WORK TASK:
Print each entry below precisely as it reads.

(Beginning of SOURCE DATA)

(* ===== verification/Scope.v ===== *)
(** * Static well-formedness of syntax trees: what the parser guarantees and the
    virtual machine relies on.

    Every [break] and [continue] names, or reaches, an enclosing target; the
    parameters of a function are distinct; a switch has at most one default
    clause; the init and post statements of a loop are plain. *)
From stdpp Require Import base list strings gmap.
From Stdlib Require Import ZArith Lia.
From S2P Require Import Prelude GoStd GoFloat Token Lexer LexerFacts Ast Parser.

Open Scope nat_scope.
Open Scope list_scope.

(** A [break] may leave: the nearest target, or the named one. *)
Definition break_ok (cs : list controlTarget) (label : string) : bool :=
  if bool_decide (label = EmptyString) then negb (bool_decide (cs = []))
  else bool_decide (is_Some (findControl label cs)).

(** A [continue] may resume: the nearest loop, or the named loop. *)
Definition continue_ok (cs : list controlTarget) (label : string) : bool :=
  if bool_decide (label = EmptyString) then inLoop cs
  else match findControl label cs with
       | Some c => bool_decide (ct_kind c = controlLoop)
       | None => false
       end.

Definition is_default (c : CaseClause) : bool :=
  match clause_exprs c with [] => true | _ => false end.

(** What may stand in the header of a three-clause loop. *)
Definition plain_stmt (s : Stmt) : bool :=
  match s with LetStmt _ _ _ _ _ | AssignStmt _ _ _ | ExprStmt _ _ => true | _ => false end.

Definition opt_all {A} (f : A -> bool) (o : option A) : bool :=
  match o with Some a => f a | None => true end.

Fixpoint wf_stmt (cs : list controlTarget) (s : Stmt) : bool :=
  match s with
  | LetStmt _ _ _ _ _ | AssignStmt _ _ _ | ReturnStmt _ _ | ExprStmt _ _ => true
  | FnDef _ _ _ params body => bool_decide (NoDup params) && wf_block [] body
  | IfStmt _ _ th elifs els =>
      wf_block cs th && forallb (fun e => wf_block cs e.2) elifs
      && match els with Some b => wf_block cs b | None => true end
  | SwitchStmt _ lb lp _ clauses =>
      forallb (wf_clause (cs ++ [mkControl controlSwitch lb lp])) clauses
      && (length (List.filter is_default clauses) <=? 1)
  | ForStmt _ lb lp init _ post _ body =>
      opt_all plain_stmt init && opt_all plain_stmt post
      && wf_block (cs ++ [mkControl controlLoop lb lp]) body
  | BreakStmt _ l => break_ok cs l
  | ContinueStmt _ l => continue_ok cs l
  end
with wf_block (cs : list controlTarget) (b : Block) : bool :=
  let 'mkBlock _ ss := b in forallb (wf_stmt cs) ss
with wf_clause (cs : list controlTarget) (c : CaseClause) : bool :=
  let 'mkClause _ _ b := c in wf_block cs b.

Definition wf_mod (m : Mod) : bool := forallb (wf_stmt []) (mod_stmts m).

(** ** Lemmas *)

Lemma plain_wf cs s : plain_stmt s = true -> wf_stmt cs s = true.
Proof. by destruct s. Qed.

Lemma forallb_snoc {A} (f : A -> bool) l x :
  forallb f l = true -> f x = true -> forallb f (l ++ [x]) = true.
Proof. intros ??. rewrite forallb_app. simpl. by rewrite H, H0. Qed.

(** Entering a target: the signals it does not take stay valid outside. *)
Lemma findControl_snoc label cs c :
  findControl label (cs ++ [c])
  = if bool_decide (ct_label c = label) then Some c else findControl label cs.
Proof. unfold findControl. rewrite rev_app_distr. done. Qed.

Lemma inLoop_snoc cs c :
  inLoop (cs ++ [c]) = inLoop cs || bool_decide (ct_kind c = controlLoop).
Proof. unfold inLoop. rewrite existsb_app. simpl. by rewrite orb_false_r. Qed.

(** A [break] that target [c] does not take is valid outside [c]. *)
Lemma break_ok_leave cs c label :
  break_ok (cs ++ [c]) label = true -> label <> EmptyString -> label <> ct_label c ->
  break_ok cs label = true.
Proof.
  unfold break_ok. intros H Hne Hl.
  rewrite (bool_decide_false (label = EmptyString)) in * by done.
  rewrite findControl_snoc, (bool_decide_false (ct_label c = label)) in H by congruence. done.
Qed.

(** A [continue] passes a switch. *)
Lemma continue_ok_switch cs lb lp label :
  continue_ok (cs ++ [mkControl controlSwitch lb lp]) label = true -> continue_ok cs label = true.
Proof.
  unfold continue_ok. case_bool_decide.
  - rewrite inLoop_snoc. simpl. by rewrite orb_false_r.
  - rewrite findControl_snoc. simpl. by case_bool_decide.
Qed.

(** A [continue] that loop [c] does not take is valid outside [c]. *)
Lemma continue_ok_leave cs c label :
  continue_ok (cs ++ [c]) label = true -> label <> EmptyString -> label <> ct_label c ->
  continue_ok cs label = true.
Proof.
  unfold continue_ok. intros H Hne Hl.
  rewrite (bool_decide_false (label = EmptyString)) in * by done.
  rewrite findControl_snoc, (bool_decide_false (ct_label c = label)) in H by congruence. done.
Qed.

(End of SOURCE DATA)

ANSWER TO THE PROBLEM:
(* ===== verification/Scope.v ===== *)
(** * Static well-formedness of syntax trees: what the parser guarantees and the
    virtual machine relies on.

    Every [break] and [continue] names, or reaches, an enclosing target; the
    parameters of a function are distinct; a switch has at most one default
    clause; the init and post statements of a loop are plain. *)
From stdpp Require Import base list strings gmap.
From Stdlib Require Import ZArith Lia.
From S2P Require Import Prelude GoStd GoFloat Token Lexer LexerFacts Ast Parser.

Open Scope nat_scope.
Open Scope list_scope.

(** A [break] may leave: the nearest target, or the named one. *)
Definition break_ok (cs : list controlTarget) (label : string) : bool :=
  if bool_decide (label = EmptyString) then negb (bool_decide (cs = []))
  else bool_decide (is_Some (findControl label cs)).

(** A [continue] may resume: the nearest loop, or the named loop. *)
Definition continue_ok (cs : list controlTarget) (label : string) : bool :=
  if bool_decide (label = EmptyString) then inLoop cs
  else match findControl label cs with
       | Some c => bool_decide (ct_kind c = controlLoop)
       | None => false
       end.

Definition is_default (c : CaseClause) : bool :=
  match clause_exprs c with [] => true | _ => false end.

(** What may stand in the header of a three-clause loop. *)
Definition plain_stmt (s : Stmt) : bool :=
  match s with LetStmt _ _ _ _ _ | AssignStmt _ _ _ | ExprStmt _ _ => true | _ => false end.

Definition opt_all {A} (f : A -> bool) (o : option A) : bool :=
  match o with Some a => f a | None => true end.

Fixpoint wf_stmt (cs : list controlTarget) (s : Stmt) : bool :=
  match s with
  | LetStmt _ _ _ _ _ | AssignStmt _ _ _ | ReturnStmt _ _ | ExprStmt _ _ => true
  | FnDef _ _ _ params body => bool_decide (NoDup params) && wf_block [] body
  | IfStmt _ _ th elifs els =>
      wf_block cs th && forallb (fun e => wf_block cs e.2) elifs
      && match els with Some b => wf_block cs b | None => true end
  | SwitchStmt _ lb lp _ clauses =>
      forallb (wf_clause (cs ++ [mkControl controlSwitch lb lp])) clauses
      && (length (List.filter is_default clauses) <=? 1)
  | ForStmt _ lb lp init _ post _ body =>
      opt_all plain_stmt init && opt_all plain_stmt post
      && wf_block (cs ++ [mkControl controlLoop lb lp]) body
  | BreakStmt _ l => break_ok cs l
  | ContinueStmt _ l => continue_ok cs l
  end
with wf_block (cs : list controlTarget) (b : Block) : bool :=
  let 'mkBlock _ ss := b in forallb (wf_stmt cs) ss
with wf_clause (cs : list controlTarget) (c : CaseClause) : bool :=
  let 'mkClause _ _ b := c in wf_block cs b.

Definition wf_mod (m : Mod) : bool := forallb (wf_stmt []) (mod_stmts m).

(** ** Lemmas *)

Lemma plain_wf cs s : plain_stmt s = true -> wf_stmt cs s = true.
Proof. by destruct s. Qed.

Lemma forallb_snoc {A} (f : A -> bool) l x :
  forallb f l = true -> f x = true -> forallb f (l ++ [x]) = true.
Proof. intros ??. rewrite forallb_app. simpl. by rewrite H, H0. Qed.

(** Entering a target: the signals it does not take stay valid outside. *)
Lemma findControl_snoc label cs c :
  findControl label (cs ++ [c])
  = if bool_decide (ct_label c = label) then Some c else findControl label cs.
Proof. unfold findControl. rewrite rev_app_distr. done. Qed.

Lemma inLoop_snoc cs c :
  inLoop (cs ++ [c]) = inLoop cs || bool_decide (ct_kind c = controlLoop).
Proof. unfold inLoop. rewrite existsb_app. simpl. by rewrite orb_false_r. Qed.

(** A [break] that target [c] does not take is valid outside [c]. *)
Lemma break_ok_leave cs c label :
  break_ok (cs ++ [c]) label = true -> label <> EmptyString -> label <> ct_label c ->
  break_ok cs label = true.
Proof.
  unfold break_ok. intros H Hne Hl.
  rewrite (bool_decide_false (label = EmptyString)) in * by done.
  rewrite findControl_snoc, (bool_decide_false (ct_label c = label)) in H by congruence. done.
Qed.

(** A [continue] passes a switch. *)
Lemma continue_ok_switch cs lb lp label :
  continue_ok (cs ++ [mkControl controlSwitch lb lp]) label = true -> continue_ok cs label = true.
Proof.
  unfold continue_ok. case_bool_decide.
  - rewrite inLoop_snoc. simpl. by rewrite orb_false_r.
  - rewrite findControl_snoc. simpl. by case_bool_decide.
Qed.

(** A [continue] that loop [c] does not take is valid outside [c]. *)
Lemma continue_ok_leave cs c label :
  continue_ok (cs ++ [c]) label = true -> label <> EmptyString -> label <> ct_label c ->
  continue_ok cs label = true.
Proof.
  unfold continue_ok. intros H Hne Hl.
  rewrite (bool_decide_false (label = EmptyString)) in * by done.
  rewrite findControl_snoc, (bool_decide_false (ct_label c = label)) in H by congruence. done.
Qed.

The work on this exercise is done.